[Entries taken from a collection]
+ + + +
Lemma ord_leb_total x y : ord_leb x y = false → ord_leb y x = true.
Proof. unfold ord_leb. rewrite (cmp_antisym y x). by destruct (cmp x y). Qed.

Lemma ord_leb_antisym x y : ord_leb x y = true → ord_leb y x = true → x = y.
Proof.
    unfold ord_leb. rewrite (cmp_antisym y x).
    destruct (cmp x y) eqn:E; try done. intros _ _. by apply cmp_eq.
Qed.

  (** The least element of a list: what [first()] of a B-tree returns. *)
Fixpoint least (l : list A) : option A :=
    match l with
    | [] => None
    | x :: l =>
        match least l with
        | Some y => Some (if ord_leb x y then x else y)
        | None => Some x
        end
    end.

Lemma least_None l : least l = None ↔ l = [].
Proof. destruct l as [|x l]; [done|]. simpl. by destruct (least l). Qed.

Lemma least_spec l x :
    least l = Some x → x ∈ l ∧ ∀ y, y ∈ l → ord_leb x y = true.
Proof.
    revert x. induction l as [|a l IH]; intros x; [done|]. simpl.
    destruct (least l) as [m|] eqn:E.
    - destruct (IH m eq_refl) as [Hm Hmin].
      destruct (ord_leb a m) eqn:Ea; intros [= <-]; split.
      + apply elem_of_cons; auto.
      + intros y [->|Hy]%elem_of_cons; [apply ord_leb_refl|].
        eauto using ord_leb_trans.
      + apply elem_of_cons; auto.
      + intros y [->|Hy]%elem_of_cons; eauto using ord_leb_total.
    - apply least_None in E as ->. intros [= ->].
      split; [by apply list_elem_of_singleton|]. intros y ->%list_elem_of_singleton. apply ord_leb_refl.
Qed.
End rust_ord.
(* ===== verification/Net.v ===== *)
(** * Addresses: [core::net] as the modelled code uses it

    Octets and segments are [Z] in [0, 2^8) and [0, 2^16); [wf_ip] states the
    bound.  [SocketAddr] keeps the flow label and scope id of the IPv6 form, which
    take part in equality and in map keys.  The textual parser follows
    [core::net::parser]: each [read_*] returns what it read and the rest of the
    input, and consumes nothing on failure. *)

From Stdlib Require Import ZArith Lia Ascii.
From stdpp Require Import base list gmap strings option.
From S2P Require Import Prelude RustStr.
Local Open Scope Z_scope.

Record Ipv4Addr := Ipv4Addr_new { oct0 : Z; oct1 : Z; oct2 : Z; oct3 : Z }.

Record Ipv6Addr := Ipv6Addr_new
  { seg0 : Z; seg1 : Z; seg2 : Z; seg3 : Z; seg4 : Z; seg5 : Z; seg6 : Z; seg7 : Z }.

Inductive IpAddr :=
  | V4 (a : Ipv4Addr)
  | V6 (a : Ipv6Addr).

Inductive SocketAddr :=
  | SocketV4 (ip : Ipv4Addr) (port : Z)
  | SocketV6 (ip : Ipv6Addr) (port flowinfo scope_id : Z).

#[global] Instance Ipv4Addr_eq_dec : EqDecision Ipv4Addr.
Proof. solve_decision. Defined.
#[global] Instance Ipv6Addr_eq_dec : EqDecision Ipv6Addr.
Proof. solve_decision. Defined.
#[global] Instance IpAddr_eq_dec : EqDecision IpAddr.
Proof. solve_decision. Defined.
#[global] Instance SocketAddr_eq_dec : EqDecision SocketAddr.
Proof. solve_decision. Defined.

(** Derived [Ord] compares the variant, then the fields in order. *)
Definition ip_key (a : IpAddr) : Z * list Z :=
  match a with
  | V4 (Ipv4Addr_new a b c d) => (0, [a; b; c; d])
  | V6 (Ipv6Addr_new a b c d e f g h) => (1, [a; b; c; d; e; f; g; h])
  end.

Definition ip_unkey (k : Z * list Z) : option IpAddr :=
  match k with
  | (_, [a; b; c; d]) => Some (V4 (Ipv4Addr_new a b c d))
  | (_, [a; b; c; d; e; f; g; h]) => Some (V6 (Ipv6Addr_new a b c d e f g h))
  | _ => None
  end.

Lemma ip_unkey_key a : ip_unkey (ip_key a) = Some a.
Proof. by destruct a as [[]|[]]. Qed.

Lemma ip_key_inj a b : ip_key a = ip_key b → a = b.
Proof. intros H. apply (inj Some). by rewrite <-!ip_unkey_key, H. Qed.

#[global] Instance IpAddr_countable : Countable IpAddr :=
  inj_countable ip_key ip_unkey ip_unkey_key.
#[global] Instance IpAddr_ord : RustOrd IpAddr := inj_ord ip_key ip_key_inj.

Definition sa_key (a : SocketAddr) : IpAddr * (Z * Z * Z) :=
  match a with
  | SocketV4 ip p => (V4 ip, (p, 0, 0))
  | SocketV6 ip p f s => (V6 ip, (p, f, s))
  end.

Definition sa_unkey (k : IpAddr * (Z * Z * Z)) : SocketAddr :=
  match k with
  | (V4 ip, (p, _, _)) => SocketV4 ip p
  | (V6 ip, (p, f, s)) => SocketV6 ip p f s
  end.
Lemma charge_twins bc be (p : option G) bytes r ok bc' p' :
  mode bc = Count → mode be = Enforce → cap be = cap bc → in_use be = in_use bc →
  charge bc p bytes r = (ok, bc', p') → high_water bc' ≤ cap bc →
  ∃ be', charge be p bytes r = (ok, be', p')
    ∧ mode bc' = Count ∧ mode be' = Enforce ∧ cap be' = cap bc' ∧ cap bc' = cap bc
    ∧ heap_ceiling be' = heap_ceiling be ∧ heap_ceiling bc' = heap_ceiling bc
    ∧ in_use be' = in_use bc' ∧ refused be' = refused be.
Proof.
  intros Hc He Hcap Hin. unfold charge.
  assert (∀ q ok' b', charge_budget bc bytes = (ok', b') → (ok', b', q) = (ok, bc', p') →
    high_water bc' ≤ cap bc →
    ∃ be', (let '(ok, b) := charge_budget be bytes in (ok, b, q)) = (ok, be', p')
      ∧ mode bc' = Count ∧ mode be' = Enforce ∧ cap be' = cap bc' ∧ cap bc' = cap bc
      ∧ heap_ceiling be' = heap_ceiling be ∧ heap_ceiling bc' = heap_ceiling bc
      ∧ in_use be' = in_use bc' ∧ refused be' = refused be) as Hb.
  { intros q ok' b' Eb [= <- <- <-] Hw. unfold charge_budget in *. rewrite Hc in Eb.
    injection Eb as <- <-. cbn [high_water] in Hw. rewrite He, Hin, Hcap.
    rewrite (proj2 (Z.leb_le _ _)) by lia. eexists. split; [done|]. by split_and!. }
  destruct p as [g|]; [|destruct (charge_budget bc bytes) as [ok' b']; by apply Hb].
  destruct (0 <? bytes); [|destruct (charge_budget bc bytes) as [ok' b']; by apply Hb].
  destruct (gate_over (gate_refresh g r));
    [|destruct (charge_budget bc bytes) as [ok' b']; by apply Hb].
  intros [= <- <- <-] _. eexists. split; [done|]. by split_and!.
Qed.

Lemma charge_budget_high_water b bytes : high_water b ≤ high_water (charge_budget b bytes).2.
Proof. unfold charge_budget. repeat case_match; simpl; lia. Qed.

Lemma serve_cap h e : cap (budget (serve h e).2) = cap (budget h)
  ∧ high_water (budget h) ≤ high_water (budget (serve h e).2).
Proof.
  destruct e as [i cu d mx r|i|i|p]; simpl; [|by split..| |by split].
  - unfold memory_growing. destruct (stores h !! i); [|by split]. destruct (_ || _); [by split|].
    destruct (charge _ _ _ _) as [[ok b] p] eqn:E. simpl.
    apply charge_cases in E as [[_ ->]|E]; [by split|].
    change b with (ok, b).2. rewrite <-E, charge_budget_cap.
    split; [done|apply charge_budget_high_water].
  - unfold drop_limiter. destruct (stores h !! i); [|by split]. simpl. by case_match.
Qed.

Lemma run_cap es h : cap (budget (run h es).2) = cap (budget h)
  ∧ high_water (budget h) ≤ high_water (budget (run h es).2).
Proof.
  revert h. induction es as [|e es IH]; intros h; [by split|]. simpl.
  destruct (serve_cap h e) as [Hc Hh]. destruct (serve h e) as [a h1]. simpl in *.
  destruct (IH h1) as [IHc IHh]. destruct (run h1 es) as [l h2]. simpl in *. split; [congruence|lia].
Qed.

Lemma serve_twins hc he e a hc' :
  twins hc he → serve hc e = (a, hc') → high_water (budget hc') ≤ cap (budget hc) →
  ∃ he', serve he e = (a, he') ∧ twins hc' he'.
Proof.
  intros [T1 T2 T3 T4 T5 T6 T7 T8] E Hw. destruct e as [i cu d mx r|i|i|p]; simpl in *.
  - unfold memory_growing in *. rewrite T7, T4, T6.
    destruct (stores hc !! i) as [c|]; [|injection E as <- <-; by eexists].
    destruct (_ || _); [injection E as <- <-; by eexists|].
    destruct (charge (budget hc) _ _ _) as [[ok b] p] eqn:Ec. injection E as <- <-.
    destruct (charge_twins _ (budget he) _ _ _ _ _ _ T1 T2 T3 T5 Ec Hw)
      as (be & -> & M1 & M2 & M3 & M4 & M5 & M6 & M7 & M8).
    eexists. split; [done|]. split; simpl; congruence.
  - injection E as <- <-. eexists. split; [done|]. split; simpl; congruence.
  - injection E as <- <-. eexists. split; [done|]. unfold drop_limiter in *. rewrite T7.
    destruct (stores hc !! i) as [c|]; [|done]. split; simpl; try congruence;
      destruct (0 <? c); simpl; congruence.
  - injection E as <- <-. eexists. split; [done|]. split; simpl; congruence.
Qed.

(** counting sizes an enforcing budget.  If a host that only counts has served
    requests with its high-water mark within the cap, then the same requests on a
    host that enforces that cap get the same answers, none is refused for the
    budget, and the same bytes are in use. *)
Theorem counting_sizes_enforcement c p es answers h :
  run (idle_host (new_budget c Count) p) es = (answers, h) → high_water (budget h) ≤ c →
  ∃ h', run (idle_host (new_budget c Enforce) p) es = (answers, h')
    ∧ refused (budget h') = 0 ∧ in_use (budget h') = in_use (budget h) ∧ stores h' = stores h.
Proof.
  intros E Hw.
  assert (twins (idle_host (new_budget c Count) p) (idle_host (new_budget c Enforce) p)) as T
    by by split.
  assert (cap (budget (idle_host (new_budget c Count) p)) = c) as Hcap by done.
  revert E Hw T Hcap. generalize (idle_host (new_budget c Count) p).
  generalize (idle_host (new_budget c Enforce) p).
  revert answers h. induction es as [|e es IH]; intros answers h he hc E Hw T Hcap.
  - injection E as <- <-. exists he. destruct T. by split_and!.
  - simpl in *. destruct (serve hc e) as [a hc1] eqn:Es.
    destruct (run hc1 es) as [l hc2] eqn:Er. injection E as <- <-.
    pose proof (serve_cap hc e) as [Sc _]. rewrite Es in Sc. simpl in Sc.
    pose proof (run_cap es hc1) as [_ Rh]. rewrite Er in Rh. simpl in Rh.
    destruct (serve_twins hc he e a hc1 T Es) as (he1 & -> & T1); [lia|].
    destruct (IH l hc2 he1 hc1 Er Hw T1) as (h' & -> & Hrest); [congruence|].
    exists h'. by split.
Qed.

(** while the process is past its limit no guest grows: a request for more memory
    by any store is refused in either mode, nothing is charged for it, and the
    guard is still refusing afterwards, so the next request fares the same. *)
Theorem over_host_grows_nothing h g i c current desired maximum r ok h' :
  process h = Some g → gate_over g = true → stores h !! i = Some c → current < desired →
  memory_growing h i current desired maximum r = (ok, h') →
  ok = false ∧ stores h' = stores h ∧ in_use (budget h') = in_use (budget h)
  ∧ ∃ g', process h' = Some g' ∧ gate_over g' = true.
Proof.
  intros Hp Ho Hi Hlt E. unfold memory_growing in E. rewrite Hi in E.
  destruct (_ || _); [injection E as <- <-; split_and!; eauto|].
  unfold charge in E. rewrite Hp, (proj2 (Z.ltb_lt _ _)) in E by (unfold sat_sub; lia).
  rewrite (gate_refresh_over g r Ho) in E. injection E as <- <-.
  split_and!; [done..|]. eexists. split; [done|]. by apply gate_refresh_over.
Qed.

End modes.
Arguments Request : clear implicits.

(** ** Concrete hosts *)

Definition quiet : Reading := (0, None, true, true).
Definition fresh_host (m : GuestMemoryMode) : Host (Sampled * nat) :=
  idle_host (new_budget 1000 m) (Some (ProcessMemory.crossed, 1%nat)).

(** Two stores grow, one past the budget's cap, and the first is dropped. *)
Definition grown : Host (Sampled * nat) :=
  (memory_growing (memory_growing (new_limiter (new_limiter (fresh_host Enforce) 0) 1)
                     0 0 600 None quiet).2 1 0 500 None quiet).2.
+ + + +
> Directions: Write out once more the lines above beginning at the line with "(** ** Concrete hosts *)"; continue through the final line and stop there.

> Answer to the problem:
(** ** Concrete hosts *)

Definition quiet : Reading := (0, None, true, true).
Definition fresh_host (m : GuestMemoryMode) : Host (Sampled * nat) :=
  idle_host (new_budget 1000 m) (Some (ProcessMemory.crossed, 1%nat)).

(** Two stores grow, one past the budget's cap, and the first is dropped. *)
Definition grown : Host (Sampled * nat) :=
  (memory_growing (memory_growing (new_limiter (new_limiter (fresh_host Enforce) 0) 1)
                     0 0 600 None quiet).2 1 0 500 None quiet).2.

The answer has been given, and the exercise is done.